Ricardo a toujours entraîné son frère dans son sillage. Ce jour là il fait très chaud et l’air brûlant dessine des mirages sur le sable. Les deux garçons avancent à grands pas, le torse nu offert aux rayons ardents.
– On aurait du prendre des chapeaux , pense Sergio le cadet.
– Allez avance, dit Ricardo, il faut qu’on traverse cette plage. Je veux aller au port de l’autre côté. Notre barque nous y attend pour faire une belle pêche. Maman sera contente.
– Mais ça fait plus d’une heure qu’on marche. On devrait être arrivé depuis longtemps.

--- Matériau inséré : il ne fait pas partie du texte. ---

(** A poll that expired at instant 1000 and that no job has closed. *)
Definition expiredDB : DB :=
  mkDB {[ "poll1" := mkPoll "poll1" "Test Poll" None "guild1" "channel1" None
                            "creator1" false false OPEN (Some 1000) 0 ]}
       [option1; option2] [vote1] 0.

Definition mockWorld : World := mkWorld mockDB ∅ [].

(** A poll of one hour with its closure job pending. *)
Definition scheduledWorld : World :=
  mkWorld mockDB {[ "poll-poll1" := mkJob "close-poll" "poll1" 3600000 ]} [].

(** The poll of the test of multiple votes. *)
Definition multiPoll : Poll :=
  mkPoll "poll2" "Multi Vote Poll" None "guild1" "channel1" None "creator1"
         true false OPEN None 0.

Definition option21 : PollOption := mkOption "option1" "poll2" "Option 1" "1" 0.
Definition option22 : PollOption := mkOption "option2" "poll2" "Option 2" "2" 1.

Definition multiDB : DB := mkDB {[ "poll2" := multiPoll ]} [option21; option22] [] 0.

(** A connection failure of the store. *)
Definition P1001 : JsError := PrismaKnownError "P1001".

(** * Properties *)

Local Open Scope list_scope.

(** ** Lists of rows *)

Lemma find_existing_vote (p u o : string) (vs : list Vote) :
  find (fun vote => String.eqb (vote_optionId vote) o) (votes_of_user p u vs)
  = head (votes_of_triple p u o vs).
Proof.
  unfold votes_of_user, votes_of_triple.
  induction vs as [|v vs IH]; [reflexivity|].
  rewrite !filter_cons.
  destruct (decide (vote_pollId v = p /\ vote_userId v = u)) as [Hu|Hu]; simpl.
  - destruct (String.eqb_spec (vote_optionId v) o) as [Ho|Ho].
    + rewrite decide_True by tauto. reflexivity.
    + rewrite decide_False by tauto. exact IH.
  - rewrite decide_False by tauto. exact IH.
Qed.

Lemma triple_in_votes (p u o : string) (vs : list Vote) (v : Vote) :
  v ∈ votes_of_triple p u o vs ->
  v ∈ vs /\ vote_pollId v = p /\ vote_userId v = u /\ vote_optionId v = o.
Proof.
  unfold votes_of_triple. rewrite list_elem_of_filter. tauto.
Qed.

Lemma triple_of_filter (P : Vote -> Prop) `{!forall v, Decision (P v)}
    (p u o : string) (vs : list Vote) :
  votes_of_triple p u o vs = [] -> votes_of_triple p u o (filter P vs) = [].
Proof.
  unfold votes_of_triple. intros Hnil.
  rewrite list_filter_filter.
  induction vs as [|v vs IH]; [reflexivity|].
  rewrite filter_cons in Hnil. rewrite filter_cons.
  destruct (decide (vote_pollId v = p /\ vote_userId v = u /\ vote_optionId v = o)).
  - discriminate.
  - rewrite decide_False by tauto. auto.
Qed.

Lemma find_by_id (vs : list Vote) (v : Vote) :
  v ∈ vs ->
  exists v', find (fun x => String.eqb (vote_id x) (vote_id v)) vs = Some v'.
Proof.
  induction vs as [|x vs IH]; intros Hin.
  - apply elem_of_nil in Hin. contradiction.
  - simpl. destruct (String.eqb_spec (vote_id x) (vote_id v)) as [E|E].
    + eauto.
    + apply elem_of_cons in Hin as [->|Hin]; [contradiction|auto].
Qed.

Lemma find_selected_option (d : DB) (p o : string) (inc : VotesInclude)
    (opt : PollOption) :
  is_option_of d p o opt ->
  exists sel,
    find (fun x => String.eqb (option_id (option_row x)) o)
         (load_options d p (mkOptionsInclude inc false))
    = Some (attach_votes inc (votes d) sel)
    /\ is_option_of d p o sel.
Proof.
  unfold is_option_of, load_options. simpl.
  generalize (pollOptions d) as l.
  induction l as [|x l IH]; intros (Hin & Hp & Ho).
  - apply elem_of_nil in Hin. contradiction.
  - rewrite filter_cons.
    destruct (decide (option_pollId x = p)) as [Hx|Hx]; simpl.
    + destruct (String.eqb_spec (option_id x) o) as [E|E].
      * exists x. rewrite elem_of_cons. auto.
      * apply elem_of_cons in Hin as [->|Hin]; [contradiction|].
        destruct IH as (sel & Hf & Hs1 & Hs2); [auto|].
        exists sel. rewrite elem_of_cons. auto.
    + apply elem_of_cons in Hin as [->|Hin]; [contradiction|].
      destruct IH as (sel & Hf & Hs1 & Hs2); [auto|].
      exists sel. rewrite elem_of_cons. auto.
Qed.

(** ** The two paths of [castVote] on the store in memory *)

Lemma mem_findUnique_found (d : DB) (args : FindPollArgs) (row : Poll) :
  polls d !! where_id args = Some row ->
  mem_poll_findUnique args d = (Normal (Some (load_poll d args row)), d).
Proof. intros H. unfold mem_poll_findUnique. rewrite H. reflexivity. Qed.

Lemma mem_findUnique_absent (d : DB) (args : FindPollArgs) :
  polls d !! where_id args = None ->
  mem_poll_findUnique args d = (Normal None, d).
Proof. intros H. unfold mem_poll_findUnique. rewrite H. reflexivity. Qed.

Section CastVotePaths.

Context (d : DB) (p u o : string) (now : Z) (row : Poll) (opt : PollOption).
Hypothesis Hpoll : polls d !! p = Some row.
Hypothesis Hopen : status row = OPEN.
Hypothesis Hlive : expired row now = false.
Hypothesis Hopt : is_option_of d p o opt.

(** The user holds the option: the first row of the triple is deleted. *)
Lemma castVote_remove_path (v : Vote) (rest : list Vote) :
  votes_of_triple p u o (votes d) = v :: rest ->
  exists sel, is_option_of d p o sel /\
    castVote memPrisma p u o now d
    = (mkOutcome true (msg_removed (text sel)) removed, delete_vote (vote_id v) d).
Proof.
  intros Hheld.
  destruct (find_selected_option d p o NoVotes opt Hopt) as (sel & Hsel & Hsel').
  exists sel. split; [exact Hsel'|].
  assert (Hin : v ∈ votes d).
  { apply (triple_in_votes p u o). rewrite Hheld. apply elem_of_cons. auto. }
  destruct (find_by_id _ _ Hin) as (v' & Hv').
  unfold castVote, try_return, castVote_body, bind, castVote_args.
  cbn [poll_findUnique memPrisma].
  rewrite (mem_findUnique_found d (mkFindPollArgs p _ _ _) row Hpoll). unfold load_poll.
  cbn [poll_row]. rewrite Hopen, Hlive. cbn [PollStatus_eqb].
  cbn [poll_options include_options where_id fmap option_fmap option_map included ret].
  rewrite Hsel.
  cbn [poll_votes include_votes_where_userId fmap option_fmap option_map included ret].
  rewrite find_existing_vote, Hheld. cbn [head].
  cbn [vote_delete memPrisma]. unfold mem_vote_delete. rewrite Hv'.
  reflexivity.
Qed.

(** The user does not hold the option: the vote is inserted, after the
    other votes of the user were dropped under single select. *)
Lemma castVote_add_path :
  votes_of_triple p u o (votes d) = [] ->
  exists sel, is_option_of d p o sel /\
    castVote memPrisma p u o now d
    = (mkOutcome true (msg_voted (text sel)) added,
       add_vote (replaces row d p u) p u o d).
Proof.
  intros Hfree.
  destruct (find_selected_option d p o NoVotes opt Hopt) as (sel & Hsel & Hsel').
  exists sel. split; [exact Hsel'|].
  unfold castVote, try_return, castVote_body, bind, castVote_args.
  cbn [poll_findUnique memPrisma].
  rewrite (mem_findUnique_found d (mkFindPollArgs p _ _ _) row Hpoll). unfold load_poll.
  cbn [poll_row]. rewrite Hopen, Hlive. cbn [PollStatus_eqb].
  cbn [poll_options include_options where_id fmap option_fmap option_map included ret].
  rewrite Hsel.
  cbn [poll_votes include_votes_where_userId fmap option_fmap option_map included ret].
  rewrite find_existing_vote, Hfree. cbn [head].
  unfold castVote_add, bind, try_catch, replaces, add_vote.
  cbn [vote_deleteMany vote_create memPrisma].
  destruct (negb (allowMultiple row) && (0 <? length (votes_of_user p u (votes d)))%nat).
  - unfold mem_vote_deleteMany, mem_vote_create, ret, triple_taken.
    cbn [votes data_pollId data_userId data_optionId polls pollOptions idSupply].
    rewrite (triple_of_filter _ p u o (votes d) Hfree).
    rewrite bool_decide_eq_false_2 by tauto. reflexivity.
  - unfold mem_vote_create, ret, triple_taken.
    cbn [votes data_pollId data_userId data_optionId polls pollOptions idSupply].
    rewrite Hfree. rewrite bool_decide_eq_false_2 by tauto. reflexivity.
Qed.

End CastVotePaths.

Lemma castVote_refused (d : DB) (p u o : string) (now : Z) (row : Poll) :
  polls d !! p = Some row ->
  (status row = CLOSED ->
   castVote memPrisma p u o now d = (mkOutcome false msg_poll_closed added, d))
  /\ (status row = OPEN -> expired row now = true ->
      castVote memPrisma p u o now d = (mkOutcome false msg_poll_expired added, d)).
Proof.
  intros Hpoll.
  split; [intros Hst|intros Hst Hexp];
    unfold castVote, try_return, castVote_body, bind, castVote_args;
    cbn [poll_findUnique memPrisma];
    rewrite (mem_findUnique_found d (mkFindPollArgs p _ _ _) row Hpoll);
    unfold load_poll; cbn [poll_row]; rewrite Hst; cbn [PollStatus_eqb];
    [|rewrite Hexp]; reflexivity.
Qed.

(** C4.  On a poll whose status is CLOSED, [castVote] fails with "Poll is
    closed" and leaves the store as it was; on a poll that is still OPEN
    and whose [expiresAt] is set and strictly before the current instant,
    it fails with "Poll has expired" and leaves the store as it was,
    whether or not a closure job has run. *)
Theorem castVote_closed_or_expired (d : DB) (p u o : string) (now : Z) (row : Poll) :
  polls d !! p = Some row ->
  (status row = CLOSED ->
   castVote memPrisma p u o now d = (mkOutcome false msg_poll_closed added, d))
  /\ (status row = OPEN ->
      forall t, expiresAt row = Some t -> (t < now)%Z ->
      castVote memPrisma p u o now d = (mkOutcome false msg_poll_expired added, d)).
Proof.
  intros Hpoll.
  destruct (castVote_refused d p u o now row Hpoll) as [Hclosed Hexpired].
  split; [exact Hclosed|].
  intros Hopen t Ht Hlt. apply Hexpired; [exact Hopen|].
  unfold expired. rewrite Ht. apply Z.ltb_lt. exact Hlt.
Qed.

Lemma castVote_closed_or_expired_witness :
  castVote memPrisma "poll1" "user1" "option1" 2000 closedDB
  = (mkOutcome false msg_poll_closed added, closedDB)
  /\ castVote memPrisma "poll1" "user2" "option2" 2000 expiredDB
     = (mkOutcome false msg_poll_expired added, expiredDB).
Proof.
  split.
  - apply (castVote_closed_or_expired closedDB "poll1" "user1" "option1" 2000
             (set_status CLOSED mockPoll)); reflexivity.
  - eapply (castVote_closed_or_expired expiredDB "poll1" "user2" "option2" 2000);
      [reflexivity | reflexivity | reflexivity | reflexivity].
Defined.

– On peut pas se perdre ; on longe la mer.
– Et si on essayait une autre direction ?
– Qu’est ce que tu racontes. Tu sais bien que le port est au sud de la plage.
– Et si on traversait la plage dans le sens de la largeur ? On retrouverait la route derrière la dune.
– Bon si tu veux.
Ils tournent alors sur leur gauche et piquent vers l’Est. Ils arrivent bientôt au cordon de dunes qu’ils franchissent facilement. Leurs jeunes corps pleins d’énergie grimpent la côte sans souffrir. Mais derrière la dune pas de route… seulement d’autres dunes.
– Peut être qu’à cet endroit il y a plusieurs dunes entre la plage et la route.
– Peut-être. Suis moi.
Sergio emboîte le pas à son frère. Ils escaladent plusieurs dunes mais toujours pas de route.
– On n’entend plus la mer. On va se perdre.
– Tais toi et marche. On n’est pas dans le désert.
– Ben si justement on y est. Et si on faisait demi tour ?
– Faudrait savoir ce que tu veux.
– J’ai peur et j’ai soif aussi.
– Quelle mauviette tu fais.
– Je veux retourner sur la plage. Au moins on sait où on est.
– Non on continue, la route ne doit pas être loin.
Ils marchent encore une heure en vain. Ricardo est bien obligé d’admettre qu’ils sont perdus.
– Mais comment c’est possible ? Je ne comprends pas.
Sergio fait la tête de quelqu’un qui va se mettre à pleurer.
– Bon arrêtons nous pour réfléchir, d’accord ?
Ricardo sort un bonbon de sa poche qu’il tend à son petit frère. Sergio le développe et le met dans sa bouche sans se faire prier.
– On va attendre que le soleil baisse encore un peu pour trouver l’ouest de manière certaine. A partir de là on reviendra sur nos pas et on retrouvera l’océan.
– Ah tu vois bien qu’on est perdu. En fait tu sais pas où on est.
– Peut-être qu’on a marché parallèlement à la mer.
– Mais on a traversé des dunes pourtant.
– Je sais c’est incompréhensible.
– Moi je suis crevé. Faut qu’on se repose.
– C’est pas le moment. Il faut suivre la direction du soleil. C’est notre seule chance. Allez c’est parti. Dans deux heures tout sera fini.
– Mais j’en peux plus je te jure.
– Allez prend sur toi . Il faut y aller.
Ils repartent d’un pas fatigué . Leurs pieds s’enfoncent dans le sable qui ralentit leur allure.
Au bout d’une heure, le jour ayant bien baissé, ils font une brève pause avant de reprendre leur marche. Le soleil finit par se coucher et les étoiles font leur apparition.
– J’ai jamais su m’orienter avec les étoiles. C’est dommage.
– T es sûr qu’on est dans la bonne direction?
– Oui ,oui t’inquiète pas.
Soudain au sommet d’une énième dune ils entendent le ressac de l’océan. Sauvés ! Ils ont retrouvé la plage. Ils vont rentrer chez eux épuisés et assoiffés. Ils ne sauront jamais dans quel pays ils sont allés. Demain ils iront au port par la route comme d’habitude. Sergio continuera à faire confiance à son aîné. Ricardo continuera à protéger son frère. Plus jamais ils n’essaieront de retourner sur les lieux car ils ont tous les deux le sentiment d’avoir frôlé la mort. Ils n’en parleront jamais non plus et cela restera entre eux comme un secret bien gardé.